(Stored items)
[Start of section]

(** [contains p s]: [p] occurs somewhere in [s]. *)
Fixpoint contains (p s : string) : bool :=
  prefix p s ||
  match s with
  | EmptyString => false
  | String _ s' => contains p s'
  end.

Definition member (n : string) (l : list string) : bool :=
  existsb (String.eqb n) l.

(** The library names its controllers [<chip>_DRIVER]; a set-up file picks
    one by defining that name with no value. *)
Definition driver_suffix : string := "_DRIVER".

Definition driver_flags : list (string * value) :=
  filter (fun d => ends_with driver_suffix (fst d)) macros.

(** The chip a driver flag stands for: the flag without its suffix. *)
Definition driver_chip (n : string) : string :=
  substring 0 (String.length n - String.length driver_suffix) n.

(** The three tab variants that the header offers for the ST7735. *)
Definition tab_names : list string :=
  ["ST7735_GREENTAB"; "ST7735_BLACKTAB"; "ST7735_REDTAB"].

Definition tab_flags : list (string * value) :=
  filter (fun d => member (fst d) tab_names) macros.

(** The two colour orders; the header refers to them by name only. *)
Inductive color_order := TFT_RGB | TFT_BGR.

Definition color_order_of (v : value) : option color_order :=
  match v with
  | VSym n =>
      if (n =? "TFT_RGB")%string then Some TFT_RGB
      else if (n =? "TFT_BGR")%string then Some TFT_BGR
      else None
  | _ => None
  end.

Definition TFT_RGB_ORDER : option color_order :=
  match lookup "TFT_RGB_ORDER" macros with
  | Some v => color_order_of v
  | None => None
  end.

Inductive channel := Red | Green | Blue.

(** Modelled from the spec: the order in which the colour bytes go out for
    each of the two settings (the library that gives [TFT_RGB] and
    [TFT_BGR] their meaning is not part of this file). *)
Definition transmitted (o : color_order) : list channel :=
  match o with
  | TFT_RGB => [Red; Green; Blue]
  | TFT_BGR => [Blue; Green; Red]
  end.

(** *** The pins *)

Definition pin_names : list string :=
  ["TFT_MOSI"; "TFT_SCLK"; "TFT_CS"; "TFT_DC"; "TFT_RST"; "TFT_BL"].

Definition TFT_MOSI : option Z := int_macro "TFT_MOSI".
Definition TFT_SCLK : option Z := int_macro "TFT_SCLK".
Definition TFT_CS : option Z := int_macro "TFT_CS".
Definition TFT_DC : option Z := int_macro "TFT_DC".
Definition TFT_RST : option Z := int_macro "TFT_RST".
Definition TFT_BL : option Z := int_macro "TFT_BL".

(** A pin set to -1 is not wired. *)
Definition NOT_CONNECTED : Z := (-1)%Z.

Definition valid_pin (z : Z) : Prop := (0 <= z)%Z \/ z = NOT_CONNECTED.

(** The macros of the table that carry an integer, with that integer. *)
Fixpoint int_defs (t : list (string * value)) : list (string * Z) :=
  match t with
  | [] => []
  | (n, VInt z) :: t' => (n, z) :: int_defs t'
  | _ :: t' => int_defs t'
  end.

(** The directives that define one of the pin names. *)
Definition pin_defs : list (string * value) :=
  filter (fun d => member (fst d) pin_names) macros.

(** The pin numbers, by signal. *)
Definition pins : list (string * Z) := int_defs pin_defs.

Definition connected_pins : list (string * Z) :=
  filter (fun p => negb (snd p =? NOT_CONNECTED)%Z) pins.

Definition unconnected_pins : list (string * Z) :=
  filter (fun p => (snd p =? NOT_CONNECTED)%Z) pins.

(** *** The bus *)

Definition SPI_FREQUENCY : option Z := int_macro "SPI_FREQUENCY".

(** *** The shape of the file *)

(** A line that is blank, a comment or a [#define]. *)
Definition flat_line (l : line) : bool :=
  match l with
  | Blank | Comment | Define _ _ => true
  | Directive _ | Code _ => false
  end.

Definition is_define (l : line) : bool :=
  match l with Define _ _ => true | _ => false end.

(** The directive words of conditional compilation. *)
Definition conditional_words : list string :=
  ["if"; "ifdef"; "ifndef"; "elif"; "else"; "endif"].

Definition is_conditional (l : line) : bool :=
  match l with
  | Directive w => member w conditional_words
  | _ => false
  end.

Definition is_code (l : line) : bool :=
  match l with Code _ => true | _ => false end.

[End of section]

**TASK STATEMENT:** Of the entries above, repeat exactly the lines between the line with "(** Modelled from" and the line with "z) :: int_defs t'", inclusive, and no others.

**ANSWER TO THE PROBLEM:**
(** Modelled from the spec: the order in which the colour bytes go out for
    each of the two settings (the library that gives [TFT_RGB] and
    [TFT_BGR] their meaning is not part of this file). *)
Definition transmitted (o : color_order) : list channel :=
  match o with
  | TFT_RGB => [Red; Green; Blue]
  | TFT_BGR => [Blue; Green; Red]
  end.

(** *** The pins *)

Definition pin_names : list string :=
  ["TFT_MOSI"; "TFT_SCLK"; "TFT_CS"; "TFT_DC"; "TFT_RST"; "TFT_BL"].

Definition TFT_MOSI : option Z := int_macro "TFT_MOSI".
Definition TFT_SCLK : option Z := int_macro "TFT_SCLK".
Definition TFT_CS : option Z := int_macro "TFT_CS".
Definition TFT_DC : option Z := int_macro "TFT_DC".
Definition TFT_RST : option Z := int_macro "TFT_RST".
Definition TFT_BL : option Z := int_macro "TFT_BL".

(** A pin set to -1 is not wired. *)
Definition NOT_CONNECTED : Z := (-1)%Z.

Definition valid_pin (z : Z) : Prop := (0 <= z)%Z \/ z = NOT_CONNECTED.

(** The macros of the table that carry an integer, with that integer. *)
Fixpoint int_defs (t : list (string * value)) : list (string * Z) :=
  match t with
  | [] => []
  | (n, VInt z) :: t' => (n, z) :: int_defs t'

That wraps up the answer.